**Required action**:
Transcribe exactly the lines that fall between the one holding "lcore_id 0) ;" and the one holding "resets [mbufs[idx]] and", inclusive, from the entries below.

(Beginning of Records to use)

(* ===== verification/Mbuf.v ===== *)
(** * Packet buffers ([include/rte_mbuf.h]): reference counts, allocation,
    external and indirect attachment, release, and the edition of packets.

    Assertions, sanity checks and prefetches are compiled out.  The functions
    the header only declares ([__rte_pktmbuf_read], [__rte_pktmbuf_linearize])
    and the callbacks that release external buffers are parameters. *)
From stdpp Require Import prelude list numbers gmap.
From S2P Require Import Prelude Mempool MbufCore.
Open Scope Z_scope.

Section operations.
Context {P : Type} (rte_mempool_ops_table : Z -> rte_mempool_ops P) (lcore_id : Z).
(** [ext_free cb addr opaque] is the effect of calling the callback [cb]. *)
Context (ext_free : Z -> Z -> Z -> M (heap P) unit).
Context (__rte_pktmbuf_read : Z -> Z -> Z -> Z -> M (heap P) Z).
Context (__rte_pktmbuf_linearize : Z -> M (heap P) Z).

(** ** Addresses *)

Definition rte_mbuf_prefetch_part1 (m : Z) : M (heap P) unit := mret tt.
Definition rte_mbuf_prefetch_part2 (m : Z) : M (heap P) unit := mret tt.

Definition rte_mbuf_data_iova (mb : rte_mbuf) : Z := u64 (buf_iova mb + data_off mb).

Definition rte_mbuf_data_iova_default (mb : rte_mbuf) : Z :=
  u64 (buf_iova mb + RTE_PKTMBUF_HEADROOM).

Definition rte_mbuf_from_indirect (mi : rte_mbuf) : Z :=
  RTE_PTR_SUB (buf_addr mi) (sizeof_mbuf + priv_size mi).

(** The private area of the pool of mbufs at [mp]. *)
Definition mbp_priv (mp : Z) : M (heap P) rte_pktmbuf_pool_private :=
  p ← rd_pool mp ; rd_priv (rte_mempool_get_priv mp p).

Definition rte_pktmbuf_priv_flags (mp : Z) : M (heap P) Z :=
  mbp_priv ← mbp_priv mp ; mret (priv_flags mbp_priv).

Definition rte_pktmbuf_data_room_size (mp : Z) : M (heap P) Z :=
  mbp_priv ← mbp_priv mp ; mret (mbuf_data_room_size mbp_priv).

Definition rte_pktmbuf_priv_size (mp : Z) : M (heap P) Z :=
  mbp_priv ← mbp_priv mp ; mret (mbuf_priv_size mbp_priv).

Definition rte_mbuf_buf_addr (mb mp : Z) : M (heap P) Z :=
  priv_size ← rte_pktmbuf_priv_size mp ;
  mret (u64 (mb + sizeof_mbuf + priv_size)).

Definition rte_mbuf_data_addr_default (mb : Z) : M (heap P) Z :=
  b ← rd mb ;
  a ← rte_mbuf_buf_addr mb (pool b) ;
  mret (u64 (a + RTE_PKTMBUF_HEADROOM)).

Definition rte_mbuf_to_baddr (md : Z) : M (heap P) Z :=
  b ← rd md ; rte_mbuf_buf_addr md (pool b).

Definition rte_mbuf_to_priv (m : Z) : Z := RTE_PTR_ADD m sizeof_mbuf.

(** [RTE_MBUF_HAS_PINNED_EXTBUF]. *)
Definition RTE_MBUF_HAS_PINNED_EXTBUF (m : Z) : M (heap P) bool :=
  b ← rd m ;
  flags ← rte_pktmbuf_priv_flags (pool b) ;
  mret (truthy (Z.land flags RTE_PKTMBUF_POOL_F_PINNED_EXT_BUF)).

(** ** Reference counts ([RTE_MBUF_REFCNT_ATOMIC]) *)

Definition rte_mbuf_refcnt_read (m : Z) : M (heap P) Z :=
  b ← rd m ; mret (refcnt b).

Definition rte_mbuf_refcnt_set (m new_value : Z) : M (heap P) unit :=
  upd m (set_refcnt new_value).

Definition __rte_mbuf_refcnt_update (m value : Z) : M (heap P) Z :=
  b ← rd m ;
  let v := u16 (refcnt b + u16 value) in
  upd m (set_refcnt v) ;;
  mret v.

(** [value] is an [int16_t]: the increment is converted back to it. *)
Definition rte_mbuf_refcnt_update (m value : Z) : M (heap P) Z :=
  r ← rte_mbuf_refcnt_read m ;
  if r =? 1 then
    let value := i16 (value + 1) in
    rte_mbuf_refcnt_set m (u16 value) ;;
    mret (u16 value)
  else __rte_mbuf_refcnt_update m value.

Definition upd_shinfo_refcnt (a v : Z) : M (heap P) unit := fun h =>
  s ← h_shinfos h !! a ;
  Some (tt, set_h_shinfos (<[a := mk_shinfo (free_cb s) (fcb_opaque s) v]> (h_shinfos h)) h).

Definition rte_mbuf_ext_refcnt_read (shinfo : Z) : M (heap P) Z :=
  s ← rd_shinfo shinfo ; mret (sh_refcnt s).

Definition rte_mbuf_ext_refcnt_set (shinfo new_value : Z) : M (heap P) unit :=
  upd_shinfo_refcnt shinfo new_value.

(** [__atomic_add_fetch(&shinfo->refcnt, (uint16_t)value)]. *)
Definition ext_refcnt_add_fetch (shinfo value : Z) : M (heap P) Z :=
  s ← rd_shinfo shinfo ;
  let v := u16 (sh_refcnt s + u16 value) in
  upd_shinfo_refcnt shinfo v ;;
  mret v.

Definition rte_mbuf_ext_refcnt_update (shinfo value : Z) : M (heap P) Z :=
  r ← rte_mbuf_ext_refcnt_read shinfo ;
  if r =? 1 then
    let value := i16 (value + 1) in
    rte_mbuf_ext_refcnt_set shinfo (u16 value) ;;
    mret (u16 value)
  else ext_refcnt_add_fetch shinfo value.

(** ** Raw allocation and release *)

Definition __rte_mbuf_raw_sanity_check (m : Z) : M (heap P) unit := mret tt.

Definition rte_mbuf_raw_alloc (mp : Z) : M (heap P) Z :=
  '(ret, m) ← in_pool mp (rte_mempool_get rte_mempool_ops_table lcore_id 0) ;
  if ret <? 0 then mret NULL
  else __rte_mbuf_raw_sanity_check m ;; mret m.

Definition rte_mbuf_raw_free (m : Z) : M (heap P) unit :=
  __rte_mbuf_raw_sanity_check m ;;
  b ← rd m ;
  in_pool (pool b) (rte_mempool_put rte_mempool_ops_table lcore_id m).

Definition rte_pktmbuf_reset_headroom (m : Z) : M (heap P) unit :=
  b ← rd m ;
  upd m (set_data_off (u16 (Z.min (u16 RTE_PKTMBUF_HEADROOM) (u16 (buf_len b))))).

Definition rte_pktmbuf_reset (m : Z) : M (heap P) unit :=
  upd m (set_next NULL) ;;
  upd m (set_pkt_len 0) ;;
  upd m (set_tx_offload 0) ;;
  upd m (set_vlan_tci 0) ;;
  upd m (set_vlan_tci_outer 0) ;;
  upd m (set_nb_segs 1) ;;
  upd m (set_port RTE_MBUF_PORT_INVALID) ;;
  b ← rd m ;
  upd m (set_ol_flags (Z.land (ol_flags b) RTE_MBUF_F_EXTERNAL)) ;;
  upd m (set_packet_type 0) ;;
  rte_pktmbuf_reset_headroom m ;;
  upd m (set_data_len 0).

Definition rte_pktmbuf_alloc (mp : Z) : M (heap P) Z :=
  m ← rte_mbuf_raw_alloc mp ;
  (if negb (m =? NULL) then rte_pktmbuf_reset m else mret tt) ;;
  mret m.

(** [k] consecutive cases of the switch in [rte_pktmbuf_alloc_bulk]: each
    resets [mbufs[idx]] and increments [idx]. *)
Fixpoint reset_cases (k : nat) (mbufs : list Z) (idx : Z) : M (heap P) Z :=
  match k with
  | O => mret idx
  | Datatypes.S k' =>
      m ← lift (aget mbufs idx) ;
      __rte_mbuf_raw_sanity_check m ;;
      rte_pktmbuf_reset m ;;
      reset_cases k' mbufs (u32 (idx + 1))
  end.

(** The device: the switch enters the loop body at case [count % 4]; each
    later round runs the four cases. *)
Definition reset_loop (mbufs : list Z) (count : Z) (idx : Z) : M (heap P) unit :=
  do_while (Datatypes.S (Z.to_nat count)) (fun idx =>
    if negb (idx =? count) then idx ← reset_cases 4 mbufs idx ; mret (inl idx)
    else mret (inr tt)) idx.

Definition rte_pktmbuf_alloc_bulk (pool : Z) (mbufs : list Z) (count : Z)
  : M (heap P) (Z * list Z) :=
  let idx := 0 in
  '(rc, mbufs) ← in_pool pool (rte_mempool_get_bulk rte_mempool_ops_table lcore_id mbufs count) ;
  if truthy rc then mret (rc, mbufs)
  else
    (if count mod 4 =? 0 then reset_loop mbufs count idx
     else
       idx ← reset_cases (Z.to_nat (count mod 4)) mbufs idx ;
       reset_loop mbufs count idx) ;;
    mret (0, mbufs).

(** ** External buffers *)

(** The result is the shared information, or NULL, and the new [*buf_len]. *)
Definition rte_pktmbuf_ext_shinfo_init_helper (buf_addr buf_len cb opaque : Z)
  : M (heap P) (Z * Z) :=
  let buf_end := RTE_PTR_ADD buf_addr buf_len in
  let addr := RTE_PTR_ALIGN_FLOOR (RTE_PTR_SUB buf_end sizeof_ext_shared_info) 8 in
  if addr <=? buf_addr then mret (NULL, buf_len)
  else
    modify (fun h => set_h_shinfos
      (<[addr := mk_shinfo cb opaque
                   (match h_shinfos h !! addr with Some s => sh_refcnt s | None => 0 end)]>
         (h_shinfos h)) h) ;;
    rte_mbuf_ext_refcnt_set addr 1 ;;
    mret (addr, u16 (RTE_PTR_DIFF addr buf_addr)).

Definition rte_pktmbuf_attach_extbuf (m buf_addr buf_iova buf_len shinfo : Z) : M (heap P) unit :=
  upd m (set_buf_addr buf_addr) ;;
  upd m (set_buf_iova buf_iova) ;;
  upd m (set_buf_len buf_len) ;;
  upd m (set_data_len 0) ;;
  upd m (set_data_off 0) ;;
  b ← rd m ;
  upd m (set_ol_flags (Z.lor (ol_flags b) RTE_MBUF_F_EXTERNAL)) ;;
  upd m (set_shinfo shinfo).

(** ** Copying headers and attaching *)

Definition rte_mbuf_dynfield_copy (mdst : Z) (msrc : rte_mbuf) : M (heap P) unit :=
  upd mdst (set_dynfield1 (dynfield1 msrc)).

Definition __rte_pktmbuf_copy_hdr (mdst : Z) (msrc : rte_mbuf) : M (heap P) unit :=
  upd mdst (set_port (port msrc)) ;;
  upd mdst (set_vlan_tci (vlan_tci msrc)) ;;
  upd mdst (set_vlan_tci_outer (vlan_tci_outer msrc)) ;;
  upd mdst (set_tx_offload (tx_offload msrc)) ;;
  upd mdst (set_mbuf_hash (mbuf_hash msrc)) ;;
  upd mdst (set_packet_type (packet_type msrc)) ;;
  rte_mbuf_dynfield_copy mdst msrc.

Definition rte_pktmbuf_attach (mi m : Z) : M (heap P) unit :=
  b ← rd m ;
  (if RTE_MBUF_HAS_EXTBUF b then
     rte_mbuf_ext_refcnt_update (shinfo b) 1 ;;
     upd mi (set_ol_flags (ol_flags b)) ;;
     upd mi (set_shinfo (shinfo b))
   else
     (* if m is not direct, get the mbuf that embeds the data *)
     rte_mbuf_refcnt_update (rte_mbuf_from_indirect b) 1 ;;
     upd mi (set_priv_size (priv_size b)) ;;
     upd mi (set_ol_flags (Z.lor (ol_flags b) RTE_MBUF_F_INDIRECT))) ;;
  b ← rd m ;
  __rte_pktmbuf_copy_hdr mi b ;;
  upd mi (set_data_off (data_off b)) ;;
  upd mi (set_data_len (data_len b)) ;;
  upd mi (set_buf_iova (buf_iova b)) ;;
  upd mi (set_buf_addr (buf_addr b)) ;;
  upd mi (set_buf_len (buf_len b)) ;;
  upd mi (set_next NULL) ;;
  bi ← rd mi ;
  upd mi (set_pkt_len (data_len bi)) ;;
  upd mi (set_nb_segs 1).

(End of Records to use)

**Written solution**:
  '(ret, m) ← in_pool mp (rte_mempool_get rte_mempool_ops_table lcore_id 0) ;
  if ret <? 0 then mret NULL
  else __rte_mbuf_raw_sanity_check m ;; mret m.

Definition rte_mbuf_raw_free (m : Z) : M (heap P) unit :=
  __rte_mbuf_raw_sanity_check m ;;
  b ← rd m ;
  in_pool (pool b) (rte_mempool_put rte_mempool_ops_table lcore_id m).

Definition rte_pktmbuf_reset_headroom (m : Z) : M (heap P) unit :=
  b ← rd m ;
  upd m (set_data_off (u16 (Z.min (u16 RTE_PKTMBUF_HEADROOM) (u16 (buf_len b))))).

Definition rte_pktmbuf_reset (m : Z) : M (heap P) unit :=
  upd m (set_next NULL) ;;
  upd m (set_pkt_len 0) ;;
  upd m (set_tx_offload 0) ;;
  upd m (set_vlan_tci 0) ;;
  upd m (set_vlan_tci_outer 0) ;;
  upd m (set_nb_segs 1) ;;
  upd m (set_port RTE_MBUF_PORT_INVALID) ;;
  b ← rd m ;
  upd m (set_ol_flags (Z.land (ol_flags b) RTE_MBUF_F_EXTERNAL)) ;;
  upd m (set_packet_type 0) ;;
  rte_pktmbuf_reset_headroom m ;;
  upd m (set_data_len 0).

Definition rte_pktmbuf_alloc (mp : Z) : M (heap P) Z :=
  m ← rte_mbuf_raw_alloc mp ;
  (if negb (m =? NULL) then rte_pktmbuf_reset m else mret tt) ;;
  mret m.

(** [k] consecutive cases of the switch in [rte_pktmbuf_alloc_bulk]: each
    resets [mbufs[idx]] and increments [idx]. *)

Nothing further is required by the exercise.